K+-channel activity-mediated alteration of the membrane potential and cytoplasmic free Ca2+ concentration ([Ca2+](cyt)) is a pivotal mechanism in controlling pulmonary vasomotor tone. By using combined approaches of patch clamp, imaging fluorescent microscopy, and molecular biology, we examined the electrophysiological properties of K+ channels and the role of different K+ currents in regulating [Ca2+](cyt), and explored the molecular identification of voltage-gated K+ (K-v)- and Ca2+-activated K+ (K-Ca)-channel genes expressed in pulmonary arterial smooth muscle cells (PASMC). Two kinetically distinct K-v currents [I-K(v)], a rapidly inactivating (A-type) and a noninactivating delayed rectifier, as well as a slowly activated K-Ca current [I-K(Ca)] were identified.
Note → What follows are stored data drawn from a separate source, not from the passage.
(** * Oraxel X402: the payment-gated job lifecycle

    A shallow embedding of the backend's job store ([JobService]), payment
    services ([X402Service], [FacilitatorService]) and request handlers
    ([JobController]), followed by the properties of the lifecycle that the
    specification states about them.  The environment ([validateEnv]), the
    client of the 402 protocol, the oracle ([OracleService]) and the earlier
    controller that runs the oracle inline are embedded as well, with
    properties read off their code.

    Conventions.
    - [new Date()] and [nanoid()] are inputs of the functions that call them:
      a timestamp is an integer number of milliseconds, an identifier is the
      string that was drawn.
    - A request body is a parsed JSON value; JSON numbers are rationals
      (every finite double is one, and JSON has no NaN).
    - A JavaScript [Map] keeps insertion order, so it is an association list
      whose [set] replaces in place or appends.
    - An [async] handler is embedded at two grains.  At the finer one
      ([Segments], [tick]) it is cut at every [await], to the job store as
      to the cache and the queue; any tick of another request, of a worker
      or of the cache may come between two segments, and a call to the cache
      or the queue may fail, in which case the handler answers 500.  At the
      coarser one ([JobController], [step]) it is cut only at the await of
      [FacilitatorService.verifyPayment] and of
      [X402Service.simulatePaymentConfirmation] (a timer or a network round
      trip), and every call goes through: these are the schedules in which
      the segments of a handler follow each other and nothing fails
      ([coarse_runs_are_runs]).  Dispatch, the order of the states of a
      job, what reaches the queue and what a refused request leaves behind
      are stated at the finer grain; the answers of the handlers and the
      properties of the cache are stated on the coarser steps.
    - [CacheService] and [QueueService] are imported by the controller but
      are not part of the sources at hand; they are modelled from the
      contract that the specification gives them. *)

From Stdlib Require Import String Ascii List ZArith QArith Bool Lia Arith.
Import ListNotations.

Local Close Scope Q_scope.
Local Open Scope list_scope.
Local Open Scope string_scope.

(* ------------------------------------------------------------------ *)
(** ** JSON values and the JavaScript operators the handlers apply to them *)

#[local] Unset Elimination Schemes.
Inductive JValue : Type :=
| JUndefined
| JNull
| JBool (b : bool)
| JNumber (q : Q)
| JString (s : string)
| JObject (fields : list (string * JValue))
| JArray (items : list JValue).
#[local] Set Elimination Schemes.

Inductive JsType : Type :=
| TyUndefined | TyObject | TyBoolean | TyNumber | TyString.

(** [typeof v] *)
Definition typeof (v : JValue) : JsType :=
  match v with
  | JUndefined => TyUndefined
  | JNull => TyObject
  | JBool _ => TyBoolean
  | JNumber _ => TyNumber
  | JString _ => TyString
  | JObject _ => TyObject
  | JArray _ => TyObject
  end.

(** [!!v] *)
Definition truthy (v : JValue) : bool :=
  match v with
  | JUndefined => false
  | JNull => false
  | JBool b => b
  | JNumber q => negb (Qeq_bool q 0%Q)
  | JString s => negb (String.eqb s "")
  | JObject _ => true
  | JArray _ => true
  end.

(** [o.k] on a record of own properties: the first binding of [k], or
    [undefined]. *)
Fixpoint prop (fields : list (string * JValue)) (k : string) : JValue :=
  match fields with
  | [] => JUndefined
  | (k', v) :: rest => if String.eqb k' k then v else prop rest k
  end.

(** [typeof v === 'string'] *)
Definition is_string (v : JValue) : bool :=
  match typeof v with TyString => true | _ => false end.

(** [a >= b] on two numbers. *)
Definition num_ge (a b : Q) : bool := Qle_bool b a.

(* ------------------------------------------------------------------ *)
(** ** types/index.ts *)

Inductive JobType : Type := random | price | webhook.

Inductive JobStatus : Type :=
| pending_payment
| payment_confirmed
| query_in_progress
| completed
| failed.

Definition JobStatus_eqb (a b : JobStatus) : bool :=
  match a, b with
  | pending_payment, pending_payment => true
  | payment_confirmed, payment_confirmed => true
  | query_in_progress, query_in_progress => true
  | completed, completed => true
  | failed, failed => true
  | _, _ => false
  end.

(** The status as the string the program holds. *)
Definition status_name (s : JobStatus) : string :=
  match s with
  | pending_payment => "pending_payment"
  | payment_confirmed => "payment_confirmed"
  | query_in_progress => "query_in_progress"
  | completed => "completed"
  | failed => "failed"
  end.

Definition JobType_eqb (a b : JobType) : bool :=
  match a, b with
  | random, random => true
  | price, price => true
  | webhook, webhook => true
  | _, _ => false
  end.

Definition Date := Z.
Bind Scope Z_scope with Date.

Record OracleJob : Type := mkJob {
  id : string;
  type : JobType;
  parameters : list (string * JValue);
  status : JobStatus;
  result : option JValue;
  createdAt : Date;
  updatedAt : Date
}.

Record PaymentRequest : Type := mkPaymentRequest {
  paymentUrl : string;
  pr_amount : Q;
  pr_currency : string
}.

Record FacilitatorInfo : Type := mkFacilitatorInfo {
  fi_url : string;
  fi_name : string
}.

Record PaymentInstructions : Type := mkPaymentInstructions {
  pi_amount : string;
  pi_currency : string;
  methods : list string;
  facilitator : option FacilitatorInfo
}.

(** [Partial<OracleJob>]: each field present or not. *)
Record PartialJob : Type := mkPartial {
  p_id : option string;
  p_type : option JobType;
  p_parameters : option (list (string * JValue));
  p_status : option JobStatus;
  p_result : option JValue;
  p_createdAt : option Date;
  p_updatedAt : option Date
}.

Definition no_update : PartialJob :=
  mkPartial None None None None None None None.

(** The object literal [{ status: s }]. *)
Definition only_status (s : JobStatus) : PartialJob :=
  mkPartial None None None (Some s) None None None.

(** The object literal [{ status: s, result: r }]. *)
Definition status_and_result (s : JobStatus) (r : JValue) : PartialJob :=
  mkPartial None None None (Some s) (Some r) None None.

Definition or_else {A : Type} (o : option A) (d : A) : A :=
  match o with Some a => a | None => d end.

(** [{ ...job, ...partialUpdate, updatedAt: now }] *)
Definition spread (job : OracleJob) (u : PartialJob) (now : Date) : OracleJob :=
  {| id := or_else (p_id u) (id job);
     type := or_else (p_type u) (type job);
     parameters := or_else (p_parameters u) (parameters job);
     status := or_else (p_status u) (status job);
     result := match p_result u with Some r => Some r | None => result job end;
     createdAt := or_else (p_createdAt u) (createdAt job);
     updatedAt := now |}.

(* ------------------------------------------------------------------ *)
(** ** A JavaScript [Map<string, V>] *)

Module JsMap.
Section Ops.
Context {V : Type}.

Definition t := list (string * V).

Definition empty : t := [].

Fixpoint get (m : t) (k : string) : option V :=
  match m with
  | [] => None
  | (k', v) :: rest => if String.eqb k' k then Some v else get rest k
  end.

(** [set] keeps the position of a key that is present and appends a new
    one. *)
Fixpoint set (m : t) (k : string) (v : V) : t :=
  match m with
  | [] => [(k, v)]
  | (k', v') :: rest =>
      if String.eqb k' k then (k, v) :: rest else (k', v') :: set rest k v
  end.

(** [delete] leaves no binding of the key. *)
Fixpoint delete (m : t) (k : string) : t :=
  match m with
  | [] => []
  | (k', v') :: rest =>
      if String.eqb k' k then delete rest k else (k', v') :: delete rest k
  end.

Definition values (m : t) : list V := map snd m.

Definition keys (m : t) : list string := map fst m.
End Ops.
Arguments t : clear implicits.
End JsMap.

(* ------------------------------------------------------------------ *)
(** ** services/JobService.ts *)

Module JobService.

(** The private field [jobs]. *)
Definition Store := JsMap.t OracleJob.

Definition createJob (jobs : Store) (ty : JobType)
    (params : list (string * JValue)) (nanoid : string) (now : Date)
  : Store * OracleJob :=
  let job := {| id := nanoid;
                type := ty;
                parameters := params;
                status := pending_payment;
                result := None;
                createdAt := now;
                updatedAt := now |} in
  (JsMap.set jobs (id job) job, job).

Definition getJob (jobs : Store) (i : string) : option OracleJob :=
  JsMap.get jobs i.

Definition updateJob (jobs : Store) (i : string) (partialUpdate : PartialJob)
    (now : Date) : Store * option OracleJob :=
  match JsMap.get jobs i with
  | None => (jobs, None)
  | Some job =>
      let updated := spread job partialUpdate now in
      (JsMap.set jobs i updated, Some updated)
  end.

Definition getAllJobs (jobs : Store) : list OracleJob :=
  JsMap.values jobs.

End JobService.

(* ------------------------------------------------------------------ *)
(** ** utils/errors.ts *)

Inductive ErrorName : Type := ValidationError | NotFoundError | BadRequestError.

Record AppError : Type := mkAppError {
  name : ErrorName;
  message : string;
  statusCode : Z
}.

Definition newValidationError (msg : string) : AppError :=
  mkAppError ValidationError msg 400.

Definition newNotFoundError (resource : string) : AppError :=
  mkAppError NotFoundError (resource ++ " not found") 404.

Definition newBadRequestError (msg : string) : AppError :=
  mkAppError BadRequestError msg 400.

(* ------------------------------------------------------------------ *)
(** ** utils/env.ts and the process environment *)

Inductive Mode : Type := demo | live.

Record Env : Type := mkEnv {
  ORAXEL_MODE : option string;
  FACILITATOR_URL : option string;
  FACILITATOR_NAME : option string
}.

(** A string from [process.env] is truthy when set and not empty. *)
Definition str_truthy (o : option string) : bool :=
  match o with
  | Some s => negb (String.eqb s "")
  | None => false
  end.

(** [v || d] on such a string. *)
Definition or_default (o : option string) (d : string) : string :=
  if str_truthy o then or_else o d else d.

(** [validateEnv().ORAXEL_MODE]: [process.env.ORAXEL_MODE || 'demo'], and
    anything but ['demo'] and ['live'] falls back to ['demo']. *)
Definition env_mode (e : Env) : Mode :=
  match ORAXEL_MODE e with
  | Some s => if String.eqb s "live" then live else demo
  | None => demo
  end.

(* ------------------------------------------------------------------ *)
(** ** utils/validation.ts *)

Definition parse_type (v : JValue) : option JobType :=
  match v with
  | JString s =>
      if String.eqb s "random" then Some random
      else if String.eqb s "price" then Some price
      else if String.eqb s "webhook" then Some webhook
      else None
  | _ => None
  end.

(** [createJobSchema.parse]: an object whose [type] is one of the three
    names and whose [parameters] is an object, kept as it is. *)
Definition validateCreateJob (data : JValue)
  : AppError + (JobType * list (string * JValue)) :=
  match data with
  | JObject body =>
      match parse_type (prop body "type"), prop body "parameters" with
      | Some ty, JObject params => inr (ty, params)
      | _, _ => inl (newValidationError "Invalid request data")
      end
  | _ => inl (newValidationError "Invalid request data")
  end.

(** [jobIdSchema.parse]: a string of length at least 1. *)
Definition validateJobId (i : string) : AppError + string :=
  if String.eqb i "" then inl (newValidationError "Invalid job ID")
  else inr i.

(* ------------------------------------------------------------------ *)
(** ** services/X402Service.ts *)

Module X402Service.

Definition amount : Q := (3 # 1000)%Q.

Definition createPaymentRequest (e : Env) (job : OracleJob) : PaymentRequest :=
  if String.eqb (or_default (ORAXEL_MODE e) "demo") "demo"
  then mkPaymentRequest
         ("https://x402-demo.payment.example.com/pay/" ++ id job) amount "SOL"
  else mkPaymentRequest
         ("https://x402.payment.example.com/pay/" ++ id job) amount "SOL".

(** Resolves to [true] in both modes, after a timer in demo mode. *)
Definition simulatePaymentConfirmation (e : Env) (jobId : string) : bool :=
  true.

End X402Service.

(* ------------------------------------------------------------------ *)
(** ** services/FacilitatorService.ts *)

Module FacilitatorService.

Record PaymentVerificationResult : Type := mkVerification {
  verified : bool;
  transactionId : option string;
  error : option string
}.

(** What the call [fetch(`${facilitatorUrl}/verify`, ...)] comes back with. *)
Inductive FacilitatorReply : Type :=
| NotOk (httpStatus : string) (errorMessage : option string)
| Ok (resultVerified : JValue) (resultTransactionId : option string)
| Throws (errorMessage : option string).

Definition js_strict_true (v : JValue) : bool :=
  match v with JBool true => true | _ => false end.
I-K(v) was reversibly inhibited by 4-aminopyridine (5 mM), whereas I-K(Ca), was significantly inhibited by charybdotoxin (10-20 nM). K+ channels are composed of pore-forming alpha-subunits and auxiliary beta-subunits. Five K-v-channel alpha-subunit genes from the Shaker subfamily (K(v)1.1, K(v)1.2, K(v)1.4, K(v)1.5, and K(v)1.6), a K-v-channel alpha-subunit gene from the Shab subfamily (K(v)2.1), a K-v-channel modulatory alpha-subunit (K(v)9.3), and a K-Ca-channel alpha-subunit gene (rSLo), as well as three K-v-channel beta-subunit genes (K-v beta 1.1, K-v beta 2 and K-v beta 3) are expressed in PASMC. The data suggest that 1) native K+ channels in PASMC are encoded by multiple genes; 2) the delayed rectifier I-K(v) may be generated by the K(v)1.1, K(v)1.2, K(v)1.5, K(v)1.6, K(v)2.1, and/or K(v)2.1/K(v)9.3 channels; 3) the A-type I-K(v) may be generated by the K(v)1.4 channel and/or the delayed rectifier K-v channels (K(v)1 subfamily) associated with beta-subunits; and 4) the I-K(Ca) may be generated by the rSlo gene product. The function of the K-v channels plays an important role in the regulation of membrane potential and [Ca2+](cyt) in PASMC.